There are a few basic peculiarities of trespass that I have written about repeatedly, but which do not seem to sink in. C’mon, people!
Recently, I was working on a case in which a utility company delivered a standard form easement to a homeowner. The owner found the document stuck in his door with a dollar bill attached. He read the easement, tore it in half, and thought nothing more of it until the utility crews – figuring he must have signed it – tore up his side yard.
The homeowner bided his time, suing many years later (but within the 21-year statute of limitations). The electric company was a Goliath, and brought in a big law firm from the big city to defend it. The lawyers were derisive in their answer, contending that the trespass complaint failed because – among other reasons – the utility workers believed in good faith they had an easement to be on the land, and, at any rate, the homeowner could not prove he had been damaged by the trespass.
I well recall the utility’s lawyers’ incredulity when I suggested that at common law, their good faith and five bucks could buy a cup of coffee at Starbucks. Speaking of five bucks, the very fact of their trespass was the only damage the homeowner had to show. Where there is trespass, there are always damages. “You can go look it up,” I suggested.

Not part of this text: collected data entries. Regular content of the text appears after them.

Definition urlencoded_decode (body : gostring) (sc : schema) (encFn : gostring → SerializationMethod)
  : comp value :=
  if negb (types_Is (s_Type sc) "object") then Ret (Err (ErrSchemaOfBody None))
  else
    cbind (urlencoded_props_ok (s_Properties sc)) (λ _,
    match ParseQuery body with
    | None => Ret (Err (ErrQuery body))
    | Some values =>
        let dec := urlValuesDecoder values in
        cbind (decodeSchemaConstructs dec encFn (s_AllOf sc) []) (λ obj,
        cbind (decodeSchemaConstructs dec encFn (s_AnyOf sc) obj) (λ obj,
        cbind (decodeSchemaConstructs dec encFn (s_OneOf sc) obj) (λ obj,
        cbind (decodeSchemaConstructs dec encFn [sc] obj) (λ obj, Ret (Ok (VObj obj))))))
    end).

(** The schema of a part in [multipartBodyDecoder]: [Ok None] is a part to skip
    ([additionalProperties: true]). *)
Definition part_undefined (name : gostring) : error :=
  ParseError KindOther VNil RNone (Some (ErrUndefinedPart name)) [].

Definition part_schema (sc : schema) (name : gostring) : comp (option schema) :=
  match s_AllOf sc with
  | (_ :: _) as allOf =>
      match fold_left (λ acc sr, match acc with Some s => Some s | None => obj_get name (s_Properties sr) end)
              allOf None with
      | Some s => Ret (Ok (Some s))
      | None => Ret (Err (part_undefined name))
      end
  | [] =>
      let found (s : schema) : comp (option schema) :=
        if types_Is (s_Type s) "array"
        then match s_Items s with Some it => Ret (Ok (Some it)) | None => Panic end
        else Ret (Ok (Some s)) in
      match obj_get name (s_Properties sc) with
      | Some s => found s
      | None =>
          match s_AdditionalHas sc with
          | Some true => Ret (Ok None)
          | Some false => Ret (Err (part_undefined name))
          | None =>
              match s_AdditionalSchema sc with
              | None => Ret (Err (part_undefined name))
              | Some a =>
                  match obj_get name (s_Properties a) with
                  | Some s => found s
                  | None => Ret (Err (part_undefined name))
                  end
              end
          end
      end
  end.

(** The properties the object is made from. *)
Definition all_properties (sc : schema) : list (gostring * schema) :=
  let add := fold_left (λ acc kv, obj_set kv.1 kv.2 acc) in
  let one acc s :=
    let acc := add (s_Properties s) acc in
    match s_AdditionalSchema s with Some a => add (s_Properties a) acc | None => acc end in
  match s_AllOf sc with
  | [] => one [] sc
  | allOf => fold_left one allOf []
  end.

(** The object made from the values of the parts. *)
Definition parts_object (sc : schema) (values : list (gostring * list value))
  : list (gostring * value) :=
  fold_left (λ obj np,
    match obj_get np.1 values with
    | None | Some [] => obj
    | Some ((v :: _) as vv) =>
        obj_set np.1 (if types_Is (s_Type np.2) "array" then VArr vv else v) obj
    end) (all_properties sc) [].

(** [parsePrimitive(value.(string), valueSchema)] for a part without content
    type or with "text/plain": the assertion fails when the part was decoded
    to something else. *)
Definition part_primitive (val : value) (sc : schema) : comp value :=
  match val with
  | VStr s => parsePrimitive s (Some sc)
  | _ => Panic
  end.

(** The loop of [multipartBodyDecoder] over the parts; [dec] decodes the body
    of a part. *)
Section Parts.
Context (dec : gostring → gmap gostring (list gostring) → schema
               → (gostring → SerializationMethod) → comp (gostring * value))
  (sc : schema) (encFn : gostring → SerializationMethod) (eof : option gostring).

Fixpoint decode_parts (ps : list part) (values : list (gostring * list value)) : comp value :=
  match ps with
  | [] => Ret match eof with None => Ok (VObj (parts_object sc values)) | Some msg => Err (ErrLib msg) end
  | p :: ps' =>
      let name := pt_name p in
      cbind (part_schema sc name) (λ os,
      match os with
      | None => decode_parts ps' values
      | Some vs =>
          r <-! dec (pt_body p) (pt_header p) vs (λ _, encFn name) ;;
          match r with
          | Err e => Ret (Err (wrap_error (LPart name) [name] e))
          | Ok (_, val) =>
              let ct := header_Get (pt_header p) "Content-Type" in
              r <-! (if is_empty ct || (ct =?s "text/plain")
                     then part_primitive val vs else Ret (Ok val)) ;;
              match r with
              | Err e => Ret (Err (wrap_error (LPart name) [name] e))
              | Ok val =>
                  decode_parts ps' (obj_set name (default [] (obj_get name values) ++ [val]) values)
              end
          end
      end)
  end.
End Parts.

They did. And the utility settled.
Today’s case, nearly as old as I am, is one where one homeowner let her pet dinosaur wander on the property of another… No, not really, but sometimes I feel that old. Instead, the case is one where a property owner thought some cedar trees were hers, not her neighbors. She hired a tree service to top them, never a good idea. When the trespassing owner got sued, her defense was that she did not know the trees belonged to her neighbor, and anyway, the trespass did not cause any damage.
Those two concepts – intent is irrelevant and damages are presumed – are the bedrock of trepass.
Longenecker v. Zimmerman, 175 Kan. 719, 267 P.2d 543 (Supreme Court of Kansas, 1954). Alice Longenecker owned a piece of real estate. Kay Zimmerman, without her permission, directed the Arborfield Tree Surgery Company to enter Alice’s property and top off, injure and effectively destroy three cedar trees worth $150 each, which both provided shade and were ornamental. Alice argued she was entitled under the provisions of G.S.1949, 21-2435, to recover treble damages.
Alice and Kay owned adjoining residences and were neighbors for about five years. On September 8, 1950, Kay hired a tree surgery company to go onto Alice’s property to top three cedar trees. The trees were located some two or three feet north of Alice’s south boundary line. The trees before being topped were 20 to 25 feet high, and were as she wanted them on her property. About 10 feet were cut off the tops of the trees, and from such topping the trees would never grow any higher, and she didn’t want them to stop growing. Cedars are not pruned from the top, but are feathered and shaped and not cropped. Alice argued that the trees were, in effect, destroyed by improper pruning. She attached a sentimental value to them as they stood; they served a special purpose as both shade and ornamental trees.
Kay told a different story. She said the trees, prior to the time they were topped, seemed to be dying out at the top and they also contained bagworms; that two or three feet were taken out of the top of one tree and about a foot or so out of the other two; that the work she had done was beneficial to the trees and that they were not injured. The work consisted of cutting out dead branches and cleaning out bagworms. One of Kay’s expert witnesses testified that the cutting away of dead wood would not have injured the physical condition of the tree. However, he admitted that if the top is taken out, the trunk is no longer going to grow in height. Kay said she was mistaken as to the boundary line, and had believed the trees were on her property.
The trial court found for Kay, and Alice won nothing. She appealed.
Held: The trial court gave the wrong instruction on trespass, and its decision was reversed.
The determinative question on appeal was whether the trial court erred in refusing Alice’s requested instruction to the effect that because Kay had admitted the trespass on Alice’s property by topping the three cedar trees, she was liable to Alice in damages. But instead of Alice’s of requested instruction, the court told the jury that because Kay had “admitted that she had plaintiff’s trees topped and therefore she has admitted the trespass and is liable in damages for such sum, if any, as you find from a preponderance of the evidence plaintiff has sustained.
‘In arriving at the value of said trees you may, if you find from a preponderance of the evidence they have been damaged, injured or destroyed, and should take into consideration the cost of replacement and also the sentimental and utility value of the trees.”
The Court held that this instruction was just plain wrong. From every trespass, that is, the “direct invasion of the person or property of another, the law infers some damage, without proof of actual injury. In an action of trespass the plaintiff is always entitled to at least nominal damages, even though he was actually benefited by the act of the defendant.” Nominal damages are recoverable even though no substantial damages result and none are proved.”
The trial court was wrong to include a suggestion that Kay could have trespassed without causing any damage to Alice. A trespass always causes damage, even though that damage may be nominal. The trial court submitted the question to the jury whether Alice had suffered any damage by reason of the unlawful trespass, when in fact the jury should have been instructed that damages, in some amount, resulted as a matter of law.
It cannot be said that the erroneous instruction given by the trial court did not prejudice Alice.